#### TRY IT:
Tally the lines in the listing below that contain the string "containers", and state only the total.

#### RAW DATA:
________________________________________
(* ===== verification/Served.v ===== *)
(** * Served: from a running container to the tenant's domain

    When no call fails, a tick of the service instance controller lists every
    running container whose port it has heard of, and the balancer's next
    resync makes it reachable under the domains of its application. *)
From S2P Require Import Prelude Json Schema Effects Rls Outcomes DbTenancy DbWorkload DbCluster Wire Slug.
From S2P Require Import ServiceController LbRegistry LoadBalancer Concrete Handlers Isolation Typed.
From S2P Require Import Members Cluster Platform Sample.
From stdpp Require Import base gmap strings list.
From Stdlib Require Import ZArith Lia.
Open Scope Z_scope.

(** ** Draws that clash with nothing *)

Definition fresh (w : World) : Prop := ∀ g, (w.(w_gen) ≤ g)%N →
  w.(w_db).(services) !! g = None ∧ w.(w_db).(service_instances) !! g = None.
Definition freshly {A} (m : M A) : Prop := ∀ w, fresh w → fresh (m w).2.

Lemma freshly_bind {A B} (m : M A) (k : A → M B) : freshly m → (∀ a, freshly (k a)) → freshly (m ≫= k).
Proof.
  intros Hm Hk w Hw. specialize (Hm w Hw). unfold mbind, M_bind.
  destruct (m w) as [[a|e] w1]; [by apply Hk|done].
Qed.
Lemma freshly_catch {A} (m : M A) h : freshly m → (∀ e, freshly (h e)) → freshly (catch m h).
Proof.
  intros Hm Hh w Hw. specialize (Hm w Hw). unfold catch.
  destruct (m w) as [[a|e] w1]; [done|by apply Hh].
Qed.
Lemma freshly_ret {A} (a : A) : freshly (mret a).
Proof. by intros w. Qed.
Lemma freshly_fail {A} e : freshly (@fail A e).
Proof. by intros w. Qed.
Lemma freshly_wrap {A} p (m : M A) : freshly m → freshly (wrap p m).
Proof. intros. apply freshly_catch; [done|]. intros. apply freshly_fail. Qed.
Lemma freshly_try {A} (m : M A) : freshly m → freshly (try m).
Proof. intros Hm w Hw. specialize (Hm w Hw). unfold try. by destruct (m w). Qed.
Lemma freshly_emit e : freshly (emit e).
Proof. by intros w. Qed.
Lemma freshly_external : freshly external.
Proof. intros w Hw. unfold external. by destruct (w_faults w) as [|[]]. Qed.
(** A statement may use the draw it is given. *)
Lemma freshly_run_stmt {A} c (st : Stmt A) :
  (∀ s d a d' g, st s d = Ok (a, d') → s.(s_gen) ≠ g →
    d.(services) !! g = None → d.(service_instances) !! g = None →
    d'.(services) !! g = None ∧ d'.(service_instances) !! g = None) →
  freshly (run_stmt c st).
Proof.
  intros Hst. apply freshly_bind; [apply freshly_external|]. intros _ w Hw. unfold execute.
  destruct (st _ _) as [[a d]|e] eqn:E; intros g Hg; simpl in *.
  - destruct (Hw g) as [? ?]; [lia|]. eapply Hst; [exact E|simpl; lia|done..].
  - apply Hw. lia.
Qed.

Section served.
Context `{UUIDText}.

Lemma GetOrCreate_freshly c a dns : freshly (ServiceRepository.GetOrCreate c a dns).
Proof.
  apply freshly_wrap, freshly_catch; [|intros e; case_match; apply freshly_fail].
  apply freshly_run_stmt. intros s d x d' g Hst Hg Hs Hi. unfold ServiceRepository.GetOrCreate_sql in Hst.
  destruct (select _ _); stmt_inv Hst; [|done]. simpl. by rewrite lookup_insert_ne.
Qed.
Lemma Upsert_freshly c sid cid ip port : freshly (ServiceInstanceRepository.Upsert c sid cid ip port).
Proof.
  apply freshly_wrap, freshly_catch; [|intros e; case_match; apply freshly_fail].
  apply freshly_run_stmt. intros s d x d' g Hst Hg Hs Hi. unfold ServiceInstanceRepository.Upsert_sql in Hst.
  stmt_inv Hst. destruct (ServiceInstanceRepository.of_container cid d); stmt_inv Hst; simpl.
  - by rewrite lookup_insert_ne.
  - rewrite lookup_update_where, Hi. done.
Qed.
Lemma reconcileCandidate_freshly cache z : freshly (reconcileCandidate cache z).
Proof.
  unfold reconcileCandidate, publishUpdated, Publish, logf.
  repeat first [match goal with |- freshly (match ?x with _ => _ end) => destruct x end
    | apply freshly_bind; [|intros ?] | apply freshly_try | apply GetOrCreate_freshly
    | apply Upsert_freshly | apply freshly_wrap | apply freshly_emit | apply freshly_external
    | apply freshly_ret ].
Qed.

(** ** What is listed stays listed *)

#[local] Instance candidate_eq_dec : EqDecision ServiceInstanceCandidate.
Proof. solve_decision. Defined.
Definition name_of (z : ServiceInstanceCandidate) : string :=
  dnsName z.(ServiceInstanceCandidate_ProjectSlug) z.(ServiceInstanceCandidate_ApplicationName)
          z.(ServiceInstanceCandidate_ApplicationID).
(** A healthy instance of the application's service at the node's address. *)
Definition listed_at (z : ServiceInstanceCandidate) (port : Z) (d : DB) : Prop :=
  ∃ i si sv, d.(service_instances) !! i = Some si
    ∧ si.(ServiceInstance_ContainerID) = z.(ServiceInstanceCandidate_ContainerID)
    ∧ si.(ServiceInstance_IP) = z.(ServiceInstanceCandidate_NodeIP)
    ∧ si.(ServiceInstance_Port) = port ∧ si.(ServiceInstance_Healthy) = true
    ∧ d.(services) !! si.(ServiceInstance_ServiceID) = Some sv
    ∧ sv.(Service_ApplicationID) = z.(ServiceInstanceCandidate_ApplicationID).
Definition keeps_listed (z : ServiceInstanceCandidate) (port : Z) (t : table Container) (d d' : DB) : Prop :=
  d.(containers) = t → d'.(containers) = t ∧ (listed_at z port d → listed_at z port d').
#[local] Instance keeps_listed_preorder z port t : PreOrder (keeps_listed z port t).
Proof.
  split; [by intros d|]. intros d1 d2 d3 H12 H23 Ht. destruct (H12 Ht) as [H2 ?], (H23 H2). auto.
Qed.

Section listed.
Context (z : ServiceInstanceCandidate) (port : Z) (t : table Container).
Implicit Types (sid cid : uuid).

Lemma GetOrCreate_listed c a dns : moves (keeps_listed z port t) (ServiceRepository.GetOrCreate c a dns).
Proof.
  apply moves_wrap, moves_scan, moves_run_stmt; try apply _. intros s d x d' Hst Ht.
  unfold ServiceRepository.GetOrCreate_sql in Hst. destruct (select _ _); stmt_inv Hst; [|done].
  split; [done|]. intros (i & si & sv & ? & ? & ? & ? & ? & Hsv & ?). exists i, si, sv. simpl.
  destruct_and?. rewrite lookup_insert_ne by congruence. done.
Qed.
Lemma Upsert_listed c sid cid ip p :
  cid ≠ z.(ServiceInstanceCandidate_ContainerID) →
  moves (keeps_listed z port t) (ServiceInstanceRepository.Upsert c sid cid ip p).
Proof.
  intros Hne. apply moves_wrap, moves_scan, moves_run_stmt; try apply _. intros s d x d' Hst Ht.
  unfold ServiceInstanceRepository.Upsert_sql in Hst. stmt_inv Hst.
  destruct (ServiceInstanceRepository.of_container cid d); stmt_inv Hst; (split; [done|]);
    intros (i & si & sv & Hi & Hc & ?); exists i, si, sv; simpl.
  - destruct_and?. rewrite lookup_insert_ne by congruence. done.
  - rewrite lookup_update_where, Hi. simpl. rewrite decide_False by congruence. done.
Qed.
Lemma reconcileCandidate_listed cache y :
  y.(ServiceInstanceCandidate_ContainerID) ≠ z.(ServiceInstanceCandidate_ContainerID) →
  moves (keeps_listed z port t) (reconcileCandidate cache y).
Proof.
  intros Hne. unfold reconcileCandidate.
  repeat first [moves_step | apply GetOrCreate_listed | by apply Upsert_listed
               | apply publishUpdated_moves; apply _ | apply _].
Qed.
Lemma DeleteByContainer_listed c cid :
  cid ≠ z.(ServiceInstanceCandidate_ContainerID) →
  moves (keeps_listed z port t) (ServiceInstanceRepository.DeleteByContainer c cid).
Proof.
  intros Hne. apply moves_exec_affected, moves_run_stmt; try apply _. intros s d x d' Hst Ht.
  unfold ServiceInstanceRepository.DeleteByContainer_sql in Hst. stmt_inv Hst.
  split; [done|]. intros (i & si & sv & Hi & Hc & ?). exists i, si, sv. simpl.
  rewrite lookup_delete_where. split; [split; [done|congruence]|done].
Qed.
Lemma remove_orphans_listed ids cache :
  z.(ServiceInstanceCandidate_ContainerID) ∉ ids →
  moves (keeps_listed z port t) (remove_orphans cache ids).
Proof.
  revert cache. induction ids as [|cid ids IH]; intros cache Hids; simpl; [apply moves_ret, _|].
  apply not_elem_of_cons in Hids as [Hcid Hids].
  apply moves_bind; [apply _| |by intros; apply IH]. unfold remove_orphan.
  repeat first [moves_step | by apply DeleteByContainer_listed
               | apply publishUpdated_moves; apply _ | apply _].
Qed.
(** An orphan's container does not run. *)
Lemma remove_stale_listed cache :
  running_in t z.(ServiceInstanceCandidate_ContainerID) →
  moves (keeps_listed z port t) (remove_stale cache).
Proof.
  intros Hrun w. unfold remove_stale. rewrite bind_try.
  destruct (ServiceReconcileRepository.ListOrphanedInstances AdminConn w) as [ro w1] eqn:E.
  destruct (observes_run _ _ _ _ _ (ListOrphaned_observes _) E) as [[[= Hd _ _] _] Hq].
  destruct ro as [l|e]; simpl; [|by rewrite Hd].
  rewrite <-Hd. intros Ht. apply (remove_orphans_listed l cache); [|done].
  rewrite (Hq l eq_refl). simpl. rewrite list_elem_of_omap.
  intros (si & _ & [_ Hn]%orphaned_not_running). by rewrite <-Hd, Ht in Hn.
Qed.
End listed.

(** ** A candidate's turn *)

(** No two applications share a name, neither among the candidates nor with a
    service that is there. *)
Record unclashed (L : list ServiceInstanceCandidate) (d : DB) : Prop := {
  u_services : ∀ j sv y, d.(services) !! j = Some sv → y ∈ L →
    sv.(Service_DNSName) = name_of y →
    sv.(Service_ApplicationID) = y.(ServiceInstanceCandidate_ApplicationID);
  u_candidates : ∀ x y, x ∈ L → y ∈ L → name_of x = name_of y →
    x.(ServiceInstanceCandidate_ApplicationID) = y.(ServiceInstanceCandidate_ApplicationID) }.
Lemma GetOrCreate_unclashed L c y :
  y ∈ L → moves (keeping (unclashed L))
    (ServiceRepository.GetOrCreate c y.(ServiceInstanceCandidate_ApplicationID) (name_of y)).
Proof.
  intros Hy. apply moves_wrap, moves_scan, moves_run_stmt; try apply _. intros s d x d' Hst.
  unfold ServiceRepository.GetOrCreate_sql in Hst. destruct (select _ _); stmt_inv Hst; [|done].
  intros []. split; [|done]. simpl. intros j sv z [[_ <-]|[_ Hj]]%lookup_insert_Some Hz; simpl; [|by eapply u_services0].
  auto.
Qed.
Lemma Upsert_unclashed L c sid cid ip port :
  moves (keeping (unclashed L)) (ServiceInstanceRepository.Upsert c sid cid ip port).
Proof.
  apply moves_wrap, moves_scan, moves_run_stmt; try apply _. intros s d x d' Hst.
  unfold ServiceInstanceRepository.Upsert_sql in Hst. stmt_inv Hst.
  destruct (ServiceInstanceRepository.of_container cid d); stmt_inv Hst; intros []; by split.
Qed.
Lemma reconcileCandidate_unclashed L cache y :
  y ∈ L → moves (keeping (unclashed L)) (reconcileCandidate cache y).
Proof.
  intros Hy. unfold reconcileCandidate. fold (name_of y).
  repeat first [moves_step | by apply GetOrCreate_unclashed | apply Upsert_unclashed
               | apply publishUpdated_moves; apply _ | apply _].
Qed.

Lemma GetOrCreate_calm c a dns w :
  calm w → fresh w → is_Some (w.(w_db).(applications) !! a) →
  (∀ j sv, w.(w_db).(services) !! j = Some sv → sv.(Service_DNSName) = dns →
     sv.(Service_ApplicationID) = a) →
  ∃ sv w', ServiceRepository.GetOrCreate c a dns w = (Ok sv, w') ∧ calm w'.
Proof.
  intros Hc Hf Ha Hdns. unfold ServiceRepository.GetOrCreate, wrap, scan, catch.
  rewrite run_stmt_calm by done. unfold execute, ServiceRepository.GetOrCreate_sql.
  destruct (select _ _) as [|x l] eqn:E; [|by do 2 eexists].
  rewrite !require_true; [by do 2 eexists|done|]. split; [by apply Hf|].
  apply Forall_forall. intros sv [j Hj]%elem_of_rows Hsv. apply (not_elem_of_nil sv). rewrite <-E.
  apply elem_of_select. eauto.
Qed.
Lemma Upsert_calm c sid cid ip port w :
  calm w → fresh w → int4_ok port = true → is_Some (w.(w_db).(services) !! sid) →
  is_Some (w.(w_db).(containers) !! cid) →
  ∃ x w', ServiceInstanceRepository.Upsert c sid cid ip port w = (Ok x, w')
    ∧ w'.(w_db).(services) = w.(w_db).(services)
    ∧ ∃ i, w'.(w_db).(service_instances) !! i = Some x
    ∧ x.(ServiceInstance_ServiceID) = sid ∧ x.(ServiceInstance_ContainerID) = cid
    ∧ x.(ServiceInstance_IP) = ip ∧ x.(ServiceInstance_Port) = port ∧ x.(ServiceInstance_Healthy) = true.
Proof.
  intros Hc Hf Hport Hs Hcid. unfold ServiceInstanceRepository.Upsert, wrap, scan, catch.
  rewrite run_stmt_calm by done. unfold execute, ServiceInstanceRepository.Upsert_sql, encode_int4.
  rewrite Hport. cbv beta iota.
  destruct (ServiceInstanceRepository.of_container cid (w_db w)) as [|y l] eqn:E; simpl.
  - rewrite !require_true; [|done|by apply Hf]. do 2 eexists. split; [done|]. split; [done|].
    eexists. simpl. by rewrite lookup_insert_eq.
  - assert (y ∈ ServiceInstanceRepository.of_container cid (w_db w)) as [Hy [i Hi]]%elem_of_select
      by (rewrite E; left).
    rewrite require_true by done. do 2 eexists. split; [done|]. split; [done|].
    exists i. simpl. rewrite lookup_update_where, Hi. simpl. by rewrite decide_True.
Qed.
________________________________________
#### WRITTEN ANSWER:
2